WHAT YOU HAVE TO DO =
What lines in the entries below contain the word "exceptions"? Copy all of them.

========================

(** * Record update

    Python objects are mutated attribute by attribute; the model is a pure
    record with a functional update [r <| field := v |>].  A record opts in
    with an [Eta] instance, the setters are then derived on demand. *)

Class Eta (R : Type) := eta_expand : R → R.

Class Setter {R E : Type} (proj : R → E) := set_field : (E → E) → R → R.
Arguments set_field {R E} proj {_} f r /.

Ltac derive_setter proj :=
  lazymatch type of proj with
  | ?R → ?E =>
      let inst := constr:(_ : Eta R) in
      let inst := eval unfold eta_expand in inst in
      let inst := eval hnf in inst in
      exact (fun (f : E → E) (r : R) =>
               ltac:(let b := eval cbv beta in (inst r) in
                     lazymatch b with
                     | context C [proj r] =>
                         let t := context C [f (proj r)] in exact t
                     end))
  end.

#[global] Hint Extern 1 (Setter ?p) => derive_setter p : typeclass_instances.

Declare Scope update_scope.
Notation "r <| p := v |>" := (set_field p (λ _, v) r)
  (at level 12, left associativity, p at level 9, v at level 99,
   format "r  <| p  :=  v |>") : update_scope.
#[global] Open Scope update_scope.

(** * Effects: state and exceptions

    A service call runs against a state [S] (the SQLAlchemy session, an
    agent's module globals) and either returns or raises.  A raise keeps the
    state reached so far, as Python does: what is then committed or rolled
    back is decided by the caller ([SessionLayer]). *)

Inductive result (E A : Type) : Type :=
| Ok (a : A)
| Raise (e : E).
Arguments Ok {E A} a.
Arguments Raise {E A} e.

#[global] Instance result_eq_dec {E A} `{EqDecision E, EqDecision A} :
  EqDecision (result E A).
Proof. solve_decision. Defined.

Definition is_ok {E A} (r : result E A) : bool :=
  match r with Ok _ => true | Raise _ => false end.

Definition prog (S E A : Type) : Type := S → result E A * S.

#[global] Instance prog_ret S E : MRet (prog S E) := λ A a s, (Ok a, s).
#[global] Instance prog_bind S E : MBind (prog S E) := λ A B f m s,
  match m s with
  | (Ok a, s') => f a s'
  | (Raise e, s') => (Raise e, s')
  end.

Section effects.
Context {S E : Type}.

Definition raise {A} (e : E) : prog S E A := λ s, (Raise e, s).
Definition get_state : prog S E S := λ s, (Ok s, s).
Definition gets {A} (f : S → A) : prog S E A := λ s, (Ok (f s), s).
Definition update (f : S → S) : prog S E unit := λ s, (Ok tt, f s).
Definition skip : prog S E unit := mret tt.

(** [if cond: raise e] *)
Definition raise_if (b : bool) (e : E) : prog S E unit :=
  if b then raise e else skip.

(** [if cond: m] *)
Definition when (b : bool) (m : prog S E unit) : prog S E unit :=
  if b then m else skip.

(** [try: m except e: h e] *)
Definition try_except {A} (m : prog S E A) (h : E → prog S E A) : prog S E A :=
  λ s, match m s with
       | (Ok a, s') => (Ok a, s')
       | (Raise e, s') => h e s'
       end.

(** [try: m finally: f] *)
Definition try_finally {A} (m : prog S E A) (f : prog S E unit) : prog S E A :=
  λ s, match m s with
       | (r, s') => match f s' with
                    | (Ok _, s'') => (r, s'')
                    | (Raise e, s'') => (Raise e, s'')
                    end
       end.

========================

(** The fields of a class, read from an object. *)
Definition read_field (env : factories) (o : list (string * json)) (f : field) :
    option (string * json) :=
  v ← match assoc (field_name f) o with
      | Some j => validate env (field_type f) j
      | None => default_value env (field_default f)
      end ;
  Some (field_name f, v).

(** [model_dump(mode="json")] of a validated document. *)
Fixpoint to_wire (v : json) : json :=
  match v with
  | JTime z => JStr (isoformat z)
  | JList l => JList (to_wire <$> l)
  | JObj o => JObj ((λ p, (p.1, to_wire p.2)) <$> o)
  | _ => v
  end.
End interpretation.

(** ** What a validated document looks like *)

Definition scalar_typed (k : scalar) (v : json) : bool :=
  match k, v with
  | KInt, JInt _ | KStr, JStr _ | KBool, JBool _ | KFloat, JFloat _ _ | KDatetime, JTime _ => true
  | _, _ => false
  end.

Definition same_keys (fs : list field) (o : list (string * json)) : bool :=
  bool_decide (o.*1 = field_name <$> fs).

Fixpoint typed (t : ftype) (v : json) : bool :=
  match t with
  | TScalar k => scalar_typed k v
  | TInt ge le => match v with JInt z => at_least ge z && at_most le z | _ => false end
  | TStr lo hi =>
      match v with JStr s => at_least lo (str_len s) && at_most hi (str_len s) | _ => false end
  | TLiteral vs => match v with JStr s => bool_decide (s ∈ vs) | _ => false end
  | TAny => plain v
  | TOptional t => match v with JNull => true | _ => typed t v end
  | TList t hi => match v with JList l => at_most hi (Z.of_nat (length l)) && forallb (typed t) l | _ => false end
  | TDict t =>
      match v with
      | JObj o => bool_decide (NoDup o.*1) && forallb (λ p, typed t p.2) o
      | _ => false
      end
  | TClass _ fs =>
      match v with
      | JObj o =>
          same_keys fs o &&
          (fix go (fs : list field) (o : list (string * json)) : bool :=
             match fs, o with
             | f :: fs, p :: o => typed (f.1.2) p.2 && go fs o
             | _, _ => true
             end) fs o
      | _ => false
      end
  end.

========================

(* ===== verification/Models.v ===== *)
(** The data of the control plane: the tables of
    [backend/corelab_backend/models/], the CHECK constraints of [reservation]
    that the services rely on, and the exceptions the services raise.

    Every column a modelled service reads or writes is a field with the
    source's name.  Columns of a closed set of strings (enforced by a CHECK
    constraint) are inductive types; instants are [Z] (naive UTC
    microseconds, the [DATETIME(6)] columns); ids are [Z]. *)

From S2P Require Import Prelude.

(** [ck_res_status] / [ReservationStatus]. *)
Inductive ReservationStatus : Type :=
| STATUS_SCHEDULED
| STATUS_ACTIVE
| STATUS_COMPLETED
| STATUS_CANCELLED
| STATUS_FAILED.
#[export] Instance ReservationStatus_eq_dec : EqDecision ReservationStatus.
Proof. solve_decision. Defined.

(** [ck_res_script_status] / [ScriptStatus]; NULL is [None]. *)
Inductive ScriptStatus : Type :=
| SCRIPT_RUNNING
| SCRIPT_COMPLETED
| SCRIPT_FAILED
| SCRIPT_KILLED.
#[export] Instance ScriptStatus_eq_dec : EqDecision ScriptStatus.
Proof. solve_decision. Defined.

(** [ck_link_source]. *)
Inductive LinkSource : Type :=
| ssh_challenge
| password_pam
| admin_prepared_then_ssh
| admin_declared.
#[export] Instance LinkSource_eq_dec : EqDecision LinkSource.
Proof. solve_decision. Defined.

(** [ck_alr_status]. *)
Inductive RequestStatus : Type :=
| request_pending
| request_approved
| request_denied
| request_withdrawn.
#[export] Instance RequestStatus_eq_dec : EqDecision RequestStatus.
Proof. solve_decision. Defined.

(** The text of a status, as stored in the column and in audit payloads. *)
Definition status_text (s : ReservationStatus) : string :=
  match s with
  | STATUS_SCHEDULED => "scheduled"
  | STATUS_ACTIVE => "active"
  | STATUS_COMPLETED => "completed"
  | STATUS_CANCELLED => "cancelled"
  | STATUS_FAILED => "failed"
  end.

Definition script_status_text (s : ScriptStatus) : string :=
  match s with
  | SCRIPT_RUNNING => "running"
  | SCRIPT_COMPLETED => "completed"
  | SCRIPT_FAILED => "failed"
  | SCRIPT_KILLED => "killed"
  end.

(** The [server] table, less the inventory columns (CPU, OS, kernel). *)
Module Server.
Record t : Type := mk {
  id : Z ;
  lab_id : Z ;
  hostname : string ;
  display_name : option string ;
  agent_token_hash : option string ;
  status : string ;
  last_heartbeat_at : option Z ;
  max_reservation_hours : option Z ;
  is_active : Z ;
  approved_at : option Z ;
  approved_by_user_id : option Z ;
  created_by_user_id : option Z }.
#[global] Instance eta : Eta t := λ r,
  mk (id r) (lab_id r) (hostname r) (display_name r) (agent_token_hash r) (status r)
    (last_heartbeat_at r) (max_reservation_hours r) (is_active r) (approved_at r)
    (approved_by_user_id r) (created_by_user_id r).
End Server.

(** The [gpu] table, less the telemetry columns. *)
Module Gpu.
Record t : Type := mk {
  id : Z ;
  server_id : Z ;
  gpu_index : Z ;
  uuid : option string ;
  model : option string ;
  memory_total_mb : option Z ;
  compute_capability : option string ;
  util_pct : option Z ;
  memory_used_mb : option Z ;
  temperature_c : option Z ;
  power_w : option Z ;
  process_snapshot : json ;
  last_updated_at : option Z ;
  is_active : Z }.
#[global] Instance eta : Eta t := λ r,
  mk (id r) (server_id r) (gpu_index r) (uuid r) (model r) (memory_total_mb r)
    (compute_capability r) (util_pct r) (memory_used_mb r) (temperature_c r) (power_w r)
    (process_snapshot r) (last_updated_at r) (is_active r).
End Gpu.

========================

EXPECTED ANSWER =
(** * Effects: state and exceptions
    that the services rely on, and the exceptions the services raise.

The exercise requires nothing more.